DIRECTIONS FOR THIS TASK
Your answer should consist only of the lines below from the one with "match v4 with" through the one with "Some (V4 a, s)", copied exactly.

MATERIAL FOR THIS EXERCISE

(* ===== verification/NetAddr.v ===== *)
(** * Textual network addresses ([std::net])

    The recursive-descent parser behind [str::parse::<IpAddr>] and
    [str::parse::<SocketAddr>].  A reader takes the text that is left and returns
    a value with what follows it; one that fails consumes nothing. *)

From S2P Require Import Prelude Utf8 RustStr.
Local Open Scope Z_scope.

Abbreviation reader A := (bytes → option (A * bytes)).

Definition read_given_char (c : Byte.byte) : reader unit :=
  λ s, match s with b :: t => if is_byte c b then Some (tt, t) else None | [] => None end.

(** [char::to_digit]. *)
Definition to_digit (radix : Z) (b : Byte.byte) : option Z :=
  let v := byte_val b in
  let d := if in_range 48 57 b then v - 48
           else if in_range 97 122 b then v - 87
           else if in_range 65 90 b then v - 55
           else radix in
  if d <? radix then Some d else None.

(** The longest run of digits: its value and their number. *)
Fixpoint read_digits (radix : Z) (acc : Z) (count : nat) (s : bytes) : Z * nat * bytes :=
  match s with
  | b :: t => match to_digit radix b with
              | Some d => read_digits radix (acc * radix + d) (S count) t
              | None => (acc, count, s)
              end
  | [] => (acc, count, s)
  end.

Definition starts_with_zero (s : bytes) : bool := starts_with s (bstr "0").

(** [read_number]: at most [max_digits] digits, if given, a value of at most
    [max], and no superfluous leading zero unless [allow_zero_prefix]. *)
Definition read_number (radix : Z) (max_digits : option nat) (allow_zero_prefix : bool)
    (max : Z) : reader Z :=
  λ s,
    let '(v, count, rest) := read_digits radix 0 0 s in
    if match max_digits with Some n => (n <? count)%nat | None => false end then None
    else if (count =? 0)%nat then None
    else if negb allow_zero_prefix && starts_with_zero s && (1 <? count)%nat then None
    else if v <=? max then Some (v, rest) else None.

Definition read_separator {A} (sep : Byte.byte) (index : nat) (inner : reader A) : reader A :=
  λ s, if (0 <? index)%nat
       then '(_, s) ← read_given_char sep s; inner s
       else inner s.

(** Reads the groups numbered [index] to 3 of an IPv4 address. *)
Fixpoint read_ipv4_groups (m index : nat) : reader (list Z) :=
  λ s, match m with
       | O => Some ([], s)
       | S n =>
         '(g, s) ← read_separator "."%byte index (read_number 10 (Some 3%nat) false 255) s;
         '(gs, s) ← read_ipv4_groups n (S index) s;
         Some (g :: gs, s)
       end.
Definition read_ipv4_addr : reader (list Z) := read_ipv4_groups 4 0.

(** [read_groups]: up to [m] groups of 16 bits, the last two of which may be
    written as an IPv4 address; tells whether they were. *)
Fixpoint read_groups (m index : nat) (s : bytes) : list Z * bool * bytes :=
  match m with
  | O => ([], false, s)
  | S n =>
    match (if (1 <? m)%nat then read_separator ":"%byte index read_ipv4_addr s else None) with
    | Some (v4, s) =>
      match v4 with
      | [a; b; c; d] => ([a * 256 + b; c * 256 + d], true, s)
      | _ => ([], true, s)
      end
    | None =>
      match read_separator ":"%byte index (read_number 16 (Some 4%nat) true 65535) s with
      | None => ([], false, s)
      | Some (g, s) => let '(gs, v4, s) := read_groups n (S index) s in (g :: gs, v4, s)
      end
    end
  end.

Definition read_ipv6_addr : reader (list Z) :=
  λ s,
    let '(head, head_ipv4, s) := read_groups 8 0 s in
    if (length head =? 8)%nat then Some (head, s)
    else if head_ipv4 then None
    else
      '(_, s) ← read_given_char ":"%byte s;
      '(_, s) ← read_given_char ":"%byte s;
      let limit := (8 - (length head + 1))%nat in
      let '(tail, _, s) := read_groups limit 0 s in
      Some (head ++ replicate (8 - length head - length tail) 0 ++ tail, s).

Inductive IpAddr := V4 (octets : list Z) | V6 (groups : list Z).

Definition read_ip_addr : reader IpAddr :=
  λ s, match read_ipv4_addr s with
       | Some (a, s) => Some (V4 a, s)
       | None => '(a, s) ← read_ipv6_addr s; Some (V6 a, s)
       end.

(** The whole text has to be read. *)
Definition parse_with {A} (r : reader A) (s : bytes) : option A :=
  match r s with Some (a, []) => Some a | _ => None end.

Definition parse_ip_addr : bytes → option IpAddr := parse_with read_ip_addr.

Record SocketAddr := { sa_ip : IpAddr; sa_port : Z; sa_scope_id : Z }.

Definition read_port : reader Z :=
  λ s, '(_, s) ← read_given_char ":"%byte s; read_number 10 None true 65535 s.

Definition read_scope_id : reader Z :=
  λ s, '(_, s) ← read_given_char "%"%byte s; read_number 10 None true u32_max s.

Definition read_socket_addr_v4 : reader SocketAddr :=
  λ s, '(a, s) ← read_ipv4_addr s;
       '(p, s) ← read_port s;
       Some ({| sa_ip := V4 a; sa_port := p; sa_scope_id := 0 |}, s).

Definition read_socket_addr_v6 : reader SocketAddr :=
  λ s, '(_, s) ← read_given_char "["%byte s;
       '(a, s) ← read_ipv6_addr s;
       let '(scope, s) := default (0, s) (read_scope_id s) in
       '(_, s) ← read_given_char "]"%byte s;
       '(p, s) ← read_port s;
       Some ({| sa_ip := V6 a; sa_port := p; sa_scope_id := scope |}, s).

Definition parse_socket_addr : bytes → option SocketAddr :=
  parse_with (λ s, match read_socket_addr_v4 s with
                   | Some r => Some r
                   | None => read_socket_addr_v6 s
                   end).

(** ** What address texts are made of *)

(** [r] only reads characters that satisfy [p]. *)
Definition reads_only {A} (p : Byte.byte → bool) (r : reader A) : Prop :=
  ∀ s a rest, r s = Some (a, rest) → ∃ read, s = read ++ rest ∧ Forall (λ b, p b = true) read.

(** Hexadecimal digits, dots and colons. *)
Definition ip_char (b : Byte.byte) : bool :=
  bool_decide (is_Some (to_digit 16 b)) || is_byte "."%byte b || is_byte ":"%byte b.

Lemma to_digit_ip_char radix b d : radix ≤ 16 → to_digit radix b = Some d → ip_char b = true.
Proof.
  intros Hr H. unfold ip_char. rewrite (bool_decide_true (is_Some _)); [done|].
  unfold to_digit in *. destruct (in_range 48 57 b); [|destruct (in_range 97 122 b);
    [|destruct (in_range 65 90 b)]];
    destruct (_ <? radix) eqn:E; try done; rewrite Z.ltb_lt in E; try lia;
    rewrite (proj2 (Z.ltb_lt _ _)) by lia; eauto.
Qed.

Lemma read_digits_only radix acc count s v n rest :
  radix ≤ 16 → read_digits radix acc count s = (v, n, rest) →
  ∃ read, s = read ++ rest ∧ Forall (λ b, ip_char b = true) read.
Proof.
  intros Hr. revert acc count. induction s as [|b s IH]; intros acc count; cbn.
  { intros [= <- <- <-]. by exists []. }
  destruct (to_digit radix b) as [d|] eqn:E.
  - intros H. destruct (IH _ _ H) as (read & -> & Hf). exists (b :: read).
    split; [done|]. constructor; [|done]. eauto using to_digit_ip_char.
  - intros [= <- <- <-]. by exists [].
Qed.

Lemma read_number_only radix md zp max :
  radix ≤ 16 → reads_only ip_char (read_number radix md zp max).
Proof.
  intros Hr s a rest. unfold read_number.
  destruct (read_digits radix 0 0 s) as [[v n] rest'] eqn:E. intros H.
  assert (rest' = rest) as <- by (repeat case_match; congruence).
  eauto using read_digits_only.
Qed.

Lemma read_given_only c : ip_char c = true → reads_only ip_char (read_given_char c).
Proof.
  intros Hc [|b s] a rest; cbn; [done|]. unfold is_byte. case_bool_decide as Hb; [|done].
  intros [= <- <-]. exists [b]. subst b. split; [done|]. by repeat constructor.
Qed.

(** Readers one after the other. *)
Lemma reads_only_bind {A B C} p (r : reader A) (k : A → reader B) (f : A → B → C) :
  reads_only p r → (∀ a, reads_only p (k a)) →
  reads_only p (λ s, '(a, s) ← r s; '(b, s) ← k a s; Some (f a b, s)).
Proof.
  intros Hr Hk s c rest. destruct (r s) as [[a s1]|] eqn:E1; cbn; [|done].
  destruct (k a s1) as [[b s2]|] eqn:E2; cbn; [|done]. intros [= <- <-].
  destruct (Hr _ _ _ E1) as (x & -> & Hx). destruct (Hk _ _ _ _ E2) as (y & -> & Hy).
  exists (x ++ y). rewrite <-app_assoc. split; [done|]. by apply Forall_app.
Qed.

Lemma read_separator_only {A} sep index (r : reader A) :
  ip_char sep = true → reads_only ip_char r → reads_only ip_char (read_separator sep index r).
Proof.
  intros Hs Hr s a rest. unfold read_separator. destruct (0 <? index)%nat; [|apply Hr].
  destruct (read_given_char sep s) as [[u s1]|] eqn:E; cbn; [|done]. intros E2.
  destruct (read_given_only _ Hs _ _ _ E) as (x & -> & Hx).
  destruct (Hr _ _ _ E2) as (y & -> & Hy).
  exists (x ++ y). rewrite <-app_assoc. split; [done|]. by apply Forall_app.
Qed.

Lemma read_ipv4_groups_only m index : reads_only ip_char (read_ipv4_groups m index).
Proof.
  revert index. induction m as [|m IH]; intros index.
  - intros s a rest [= <- <-]. by exists [].
  - apply (reads_only_bind _ (read_separator "."%byte index (read_number 10 (Some 3%nat) false 255))
             (λ _, read_ipv4_groups m (S index)) cons); [|eauto].
    by apply read_separator_only, read_number_only.
Qed.

Lemma read_groups_only m index s gs v4 rest :
  read_groups m index s = (gs, v4, rest) →
  ∃ read, s = read ++ rest ∧ Forall (λ b, ip_char b = true) read.
Proof.
  revert index s gs v4. induction m as [|m IH]; intros index s gs v4; cbn [read_groups].
  { intros [= <- <- <-]. by exists []. }
  destruct (if (1 <? S m)%nat then read_separator ":"%byte index read_ipv4_addr s else None)
    as [[v s1]|] eqn:E1.
  - assert (read_separator ":"%byte index read_ipv4_addr s = Some (v, s1)) as E
      by (by destruct (1 <? S m)%nat).
    intros H. assert (rest = s1) as -> by (repeat case_match; congruence).
    eapply read_separator_only; [| |exact E]; [done|apply read_ipv4_groups_only].
  - destruct (read_separator _ _ (read_number _ _ _ _) s) as [[g s2]|] eqn:E2.
    + destruct (read_groups m (S index) s2) as [[gs' v'] s3] eqn:E3. intros [= <- <- <-].
      destruct (read_separator_only ":"%byte index (read_number 16 (Some 4%nat) true 65535)
        eq_refl (read_number_only 16 _ _ _ (Z.le_refl 16)) _ _ _ E2) as (x & -> & Hx).
      destruct (IH _ _ _ _ E3) as (y & -> & Hy).
      exists (x ++ y). rewrite <-app_assoc. split; [done|]. by apply Forall_app.
    + intros [= <- <- <-]. by exists [].
Qed.

Lemma read_ipv6_only : reads_only ip_char read_ipv6_addr.
Proof.
  intros s a rest. unfold read_ipv6_addr.
  destruct (read_groups 8 0 s) as [[h v] s1] eqn:E1.
  destruct (read_groups_only _ _ _ _ _ _ E1) as (x & -> & Hx).
  destruct (length h =? 8)%nat. { intros [= <- <-]. eauto. }
  destruct v; [done|].
  destruct (read_given_char _ s1) as [[u s2]|] eqn:E2; cbn; [|done].
  destruct (read_given_char _ s2) as [[u' s3]|] eqn:E3; cbn; [|done].
  destruct (read_groups _ 0 s3) as [[t v] s4] eqn:E4. intros [= <- <-].
  destruct (read_given_only ":"%byte eq_refl _ _ _ E2) as (y & -> & Hy).
  destruct (read_given_only ":"%byte eq_refl _ _ _ E3) as (z & -> & Hz).
  destruct (read_groups_only _ _ _ _ _ _ E4) as (q & -> & Hq).
  exists (x ++ y ++ z ++ q). rewrite <-!app_assoc. split; [done|].
  repeat (apply Forall_app; split; [done|]). done.
Qed.

(** An address text is made of hexadecimal digits, dots and colons. *)
Lemma parse_ip_addr_chars s a : parse_ip_addr s = Some a → Forall (λ b, ip_char b = true) s.
Proof.
  unfold parse_ip_addr, parse_with, read_ip_addr.
  destruct (read_ipv4_addr s) as [[v rest]|] eqn:E.
  - destruct rest; [|done]. intros _. apply read_ipv4_groups_only in E as (x & -> & Hx).
    by rewrite app_nil_r.
  - destruct (read_ipv6_addr s) as [[v rest]|] eqn:E6; cbn; [|done].
    destruct rest; [|done]. intros _. apply read_ipv6_only in E6 as (x & -> & Hx).
    by rewrite app_nil_r.
Qed.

WRITTEN RESPONSE
      match v4 with
      | [a; b; c; d] => ([a * 256 + b; c * 256 + d], true, s)
      | _ => ([], true, s)
      end
    | None =>
      match read_separator ":"%byte index (read_number 16 (Some 4%nat) true 65535) s with
      | None => ([], false, s)
      | Some (g, s) => let '(gs, v4, s) := read_groups n (S index) s in (g :: gs, v4, s)
      end
    end
  end.

Definition read_ipv6_addr : reader (list Z) :=
  λ s,
    let '(head, head_ipv4, s) := read_groups 8 0 s in
    if (length head =? 8)%nat then Some (head, s)
    else if head_ipv4 then None
    else
      '(_, s) ← read_given_char ":"%byte s;
      '(_, s) ← read_given_char ":"%byte s;
      let limit := (8 - (length head + 1))%nat in
      let '(tail, _, s) := read_groups limit 0 s in
      Some (head ++ replicate (8 - length head - length tail) 0 ++ tail, s).

Inductive IpAddr := V4 (octets : list Z) | V6 (groups : list Z).

Definition read_ip_addr : reader IpAddr :=
  λ s, match read_ipv4_addr s with
       | Some (a, s) => Some (V4 a, s)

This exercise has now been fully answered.